• [PROBLEM DETAILS]
Retype, exactly as they appear below, the lines between the line holding "move=> /map_none_false Hn." and the line holding "by apply: masks_shaped", both ends included.

(Saved entries)
━━━━━━━━━━━━━━━━
(** *** A dict camera *)

(** With [cam_type] "PanopticSports" and a dict camera the rasterizer
    receives the dict's settings as they are, whatever the background,
    the modifier and the flags, and the deformation the dict's time. *)
Theorem render_panoptic_settings st0 t0 pc pipe bg sm oc stage :
  (forall st a,
     List.In (Rasterize st a)
       (trace (render (CameraDict st0 t0) pc pipe bg sm oc stage
                 (Some "PanopticSports"%string))) -> st = st0) /\
  (forall m s r o c t,
     List.In (Deformation m s r o c t)
       (trace (render (CameraDict st0 t0) pc pipe bg sm oc stage
                 (Some "PanopticSports"%string))) ->
     m = get_xyz pc /\ t = nseq (size (get_xyz pc)) t0).
Proof.
split=> [st a Hin|m s r o c t].
  have [tm [m [sr [rr [o [c [colors [Hs _ _ _]]]]]]]] := render_rasterize_inv Hin.
  by move: Hs; rewrite /raster_setup /= => -[->].
rewrite /render; in_bind; first by case.
case=> _ _; rewrite /raster_setup /= bind_ret.
case: (compute_cov3D_python pipe).
  all: in_bind; first by move=> Hd;
    have [_ /andP [/negbTE Hc Hf]] := stage_trace_inv Hd;
    move: Hd; rewrite /deformation_stage Hc Hf; case=> // -[-> _ _ _ _ ->].
all: case=> -[[[[m' s'] r'] o'] c'] _; in_bind; first by rewrite activate_trace.
all: case=> sf _; in_bind; first by rewrite activate_trace.
all: case=> rf _; in_bind; first by case/resolve_color_trace.
all: by case=> cl _; rewrite /call_rasterizer /call /bind /=;
       case: (rasterizer _ _) => [?|[[? ?] ?]] [].
Qed.

(** A dict camera has no [camera_center]: converting the colours in
    Python without an override never reaches [eval_sh] or the rasterizer,
    and on the plain "coarse" path the render ends with [AttributeError]. *)
Theorem render_panoptic_sh_conversion st0 t0 pc pipe bg sm stage :
  convert_SHs_python pipe ->
  [/\ ~~ has is_rasterize
         (trace (render (CameraDict st0 t0) pc pipe bg sm None stage
                   (Some "PanopticSports"%string))),
      ~~ has is_eval_sh
         (trace (render (CameraDict st0 t0) pc pipe bg sm None stage
                   (Some "PanopticSports"%string)))
    & str_in "coarse" stage -> ~~ compute_cov3D_python pipe ->
      shape1 (get_features pc) = (max_sh_degree pc + 1) ^ 2 ->
      outcome (render (CameraDict st0 t0) pc pipe bg sm None stage
                 (Some "PanopticSports"%string)) = inl AttributeError].
Proof.
move=> Hconv.
have Hcol : forall v, transpose_view (get_features pc) ((max_sh_degree pc + 1) ^ 2)
                      = (ret v : M _) ->
    resolve_color (CameraDict st0 t0) pc pipe None = raise AttributeError.
  by move=> v Ev; rewrite /resolve_color Hconv Ev bind_ret.
have Hnone : trace (resolve_color (CameraDict st0 t0) pc pipe None) = [::].
  rewrite /resolve_color Hconv.
  by case: (pure_cases (transpose_view_trace (get_features pc)
                          ((max_sh_degree pc + 1) ^ 2))) => [[x ->]|[v ->]].
have Hsh_never d v dirs :
    ~ List.In (EvalSH d v dirs)
        (trace (render (CameraDict st0 t0) pc pipe bg sm None stage
                  (Some "PanopticSports"%string))).
{ rewrite /render; in_bind; first by case.
  case=> _ _; in_bind; first by rewrite setup_trace.
  case=> -[st' tm'] _; case: (compute_cov3D_python pipe).
    all: in_bind; first by case/stage_trace_inv.
    all: case=> -[[[[m' s'] r'] o'] c'] _; in_bind; first by rewrite activate_trace.
    all: case=> sf _; in_bind; first by rewrite activate_trace.
    all: case=> rf _; in_bind; first by rewrite Hnone.
    all: by case=> cl _; rewrite /call_rasterizer /call /bind /=;
           case: (rasterizer _ _) => [?|[[? ?] ?]] []. }
split.
- apply: hasPn_In; case=> // st a Hin.
  have [tm [m [sr [rr [o [c [colors [_ _ Hc _]]]]]]]] := render_rasterize_inv Hin.
  by have [cam [? [? [? []]]]] := resolve_color_sh_inv Hconv Hc.
- by apply: hasPn_In; case=> // d v dirs /Hsh_never.
move=> Hc /negbTE Hcov Hsh.
have Ev : transpose_view (get_features pc) ((max_sh_degree pc + 1) ^ 2)
          = (ret [seq transpose12 r | r <- coeffs (get_features pc)] : M _).
  by rewrite /transpose_view Hsh eqxx.
have -> // : render (CameraDict st0 t0) pc pipe bg sm None stage
               (Some "PanopticSports"%string)
             = ([:: RetainGrad (anchor_of pc)], inl AttributeError).
rewrite /render -/(anchor_of pc) (Hcol _ Ev); apply: retain_step.
rewrite /raster_setup /= bind_ret Hcov /= (stage_coarse _ _ _ _ _ _ _ Hc).
by rewrite !bind_ret /= ?bind_ret.
Qed.


(** *** More on the spatial filter *)

(** The filter succeeds exactly on six arrays of one length; on any
    other input it ends with [IndexError]. *)
Theorem spatial_filter_needs_one_length ps r :
  (well_shaped (size (ps_means3D ps)) ps ->
   exists ps', spatial_filter ps r = ret ps') /\
  (~~ well_shaped (size (ps_means3D ps)) ps ->
   spatial_filter ps r = raise IndexError).
Proof.
split=> [Hs|]; first by eexists; exact: (spatial_filter_masks r Hs).
rewrite /spatial_filter /index_mask /index_mask_shs !size_map /well_shaped.
rewrite [size (ps_means2D ps) == _]eq_sym [size (coeffs _) == _]eq_sym.
rewrite [size (ps_opacity ps) == _]eq_sym [size (ps_scales ps) == _]eq_sym.
rewrite [size (ps_rotations ps) == _]eq_sym eqxx bind_ret /=.
by do 5 (case: eqP => _ //; rewrite bind_ret).
Qed.

Lemma map_all_true T (p : pred T) (l : seq T) :
  all p l -> [seq p x | x <- l] = nseq (size l) true.
Proof. by elim: l => [|x l IH] //= /andP [-> /IH ->]. Qed.

Lemma map_none_false T (p : pred T) (l : seq T) :
  ~~ has p l -> [seq p x | x <- l] = nseq (size l) false.
Proof. by elim: l => [|x l IH] //=; rewrite negb_or => /andP [/negbTE -> /IH ->]. Qed.

Lemma spatial_filter_all_within n ps r :
  well_shaped n ps -> all (within_radius r) (ps_means3D ps) ->
  spatial_filter ps r = ret ps.
Proof.
move=> Hs /map_all_true Ha; rewrite (spatial_filter_masks r Hs) /radius_mask Ha.
case/well_shapedP: Hs => H1 H2 H3 [H4 H5 H6].
rewrite !mask_true ?H1 ?H2 ?H3 ?H4 ?H5 ?H6 //.
by case: ps {H1 H2 H3 H4 H5 H6 Ha} => ? ? [? ?] ? ? ?.
Qed.

Lemma masks_shaped n ps (m : bitseq) :
  well_shaped n ps -> size m = n ->
  well_shaped (count id m)
    {| ps_means3D := mask m (ps_means3D ps);
       ps_means2D := mask m (ps_means2D ps);
       ps_shs := mkSHs (shape1 (ps_shs ps)) (mask m (coeffs (ps_shs ps)));
       ps_opacity := mask m (ps_opacity ps);
       ps_scales := mask m (ps_scales ps);
       ps_rotations := mask m (ps_rotations ps) |}.
Proof.
case/well_shapedP=> H1 H2 H3 [H4 H5 H6] Hm.
by apply/well_shapedP; do !split=> /=;
  rewrite size_mask ?Hm ?H1 ?H2 ?H3 ?H4 ?H5 ?H6.
Qed.

(** When every position is within the radius the filter changes
    nothing; when none is, it leaves no row and keeps the coefficient
    width. *)
Theorem spatial_filter_all_or_none n ps r :
  well_shaped n ps ->
  (all (within_radius r) (ps_means3D ps) -> spatial_filter ps r = ret ps) /\
  (~~ has (within_radius r) (ps_means3D ps) ->
   spatial_filter ps r =
   ret {| ps_means3D := [::]; ps_means2D := [::];
          ps_shs := mkSHs (shape1 (ps_shs ps)) [::];
          ps_opacity := [::]; ps_scales := [::]; ps_rotations := [::] |}).
Proof.
move=> Hs; split; first exact: (spatial_filter_all_within Hs).
move=> /map_none_false Hn.
by rewrite (spatial_filter_masks r Hs) /radius_mask Hn !mask_false.
Qed.

(** Filtering what was filtered, with the same radius, changes nothing. *)
Theorem spatial_filter_idempotent ps r ps' :
  spatial_filter ps r = ret ps' -> spatial_filter ps' r = ret ps'.
Proof.
move=> Hf; have Hs := spatial_filter_shaped Hf.
move: Hf; rewrite (spatial_filter_masks r Hs) => -[<-].
apply: (@spatial_filter_all_within (count id (radius_mask r (ps_means3D ps)))).
  by apply: masks_shaped Hs _; rewrite /radius_mask size_map.
by rewrite /= -filter_mask filter_all.
Qed.

(** *** More on the composition *)

(** The composition never fails, and it keeps the scene's coefficient
    width; when the descriptor has as many orientations as positions, the
    six arrays of the result have one length again. *)
Theorem compose_keeps_shape n ps cams :
  (exists res, compose cams ps = ret res /\
               shape1 (ps_shs res) = shape1 (ps_shs ps)) /\
  (well_shaped n ps ->
   (forall cp, cams = Some cp -> size (qs cp) = size (xyzs cp)) ->
   forall res, compose cams ps = ret res -> well_shaped (composed_size cams n) res).
Proof.
split.
  rewrite /compose; case: cams => [cp|]; last by exists ps.
  case: (show_cameras cp); last by exists ps.
  case: (show_scene cp); last by eexists.
  by rewrite /cat_shs /= eqxx bind_ret; eexists.
move=> Hs Hq res; rewrite /compose /composed_size.
case: cams Hq => [cp|] Hq; last by case=> <-.
case: (show_cameras cp); last by case=> <-.
have Hm : well_shaped (size (xyzs cp)) (marker_set cp (shape1 (ps_shs ps))).
  by rewrite /marker_set /well_shaped /= /add_columns /add_scalar3 /add_scalar4
             /zeros_like3 !size_map (Hq cp erefl) !eqxx.
case: (show_scene cp); last by case=> <-.
rewrite /cat_shs eqxx bind_ret => -[<-].
case/well_shapedP: Hs => H1 H2 H3 [H4 H5 H6].
case/well_shapedP: Hm => M1 M2 M3 [M4 M5 M6].
by apply/well_shapedP; do !split=> /=;
  rewrite size_cat ?H1 ?H2 ?H3 ?H4 ?H5 ?H6 ?M1 ?M2 ?M3 ?M4 ?M5 ?M6.
Qed.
━━━━━━━━━━━━━━━━
• [WRITTEN RESPONSE]
move=> /map_none_false Hn.
by rewrite (spatial_filter_masks r Hs) /radius_mask Hn !mask_false.
Qed.

(** Filtering what was filtered, with the same radius, changes nothing. *)
Theorem spatial_filter_idempotent ps r ps' :
  spatial_filter ps r = ret ps' -> spatial_filter ps' r = ret ps'.
Proof.
move=> Hf; have Hs := spatial_filter_shaped Hf.
move: Hf; rewrite (spatial_filter_masks r Hs) => -[<-].
apply: (@spatial_filter_all_within (count id (radius_mask r (ps_means3D ps)))).
  by apply: masks_shaped Hs _; rewrite /radius_mask size_map.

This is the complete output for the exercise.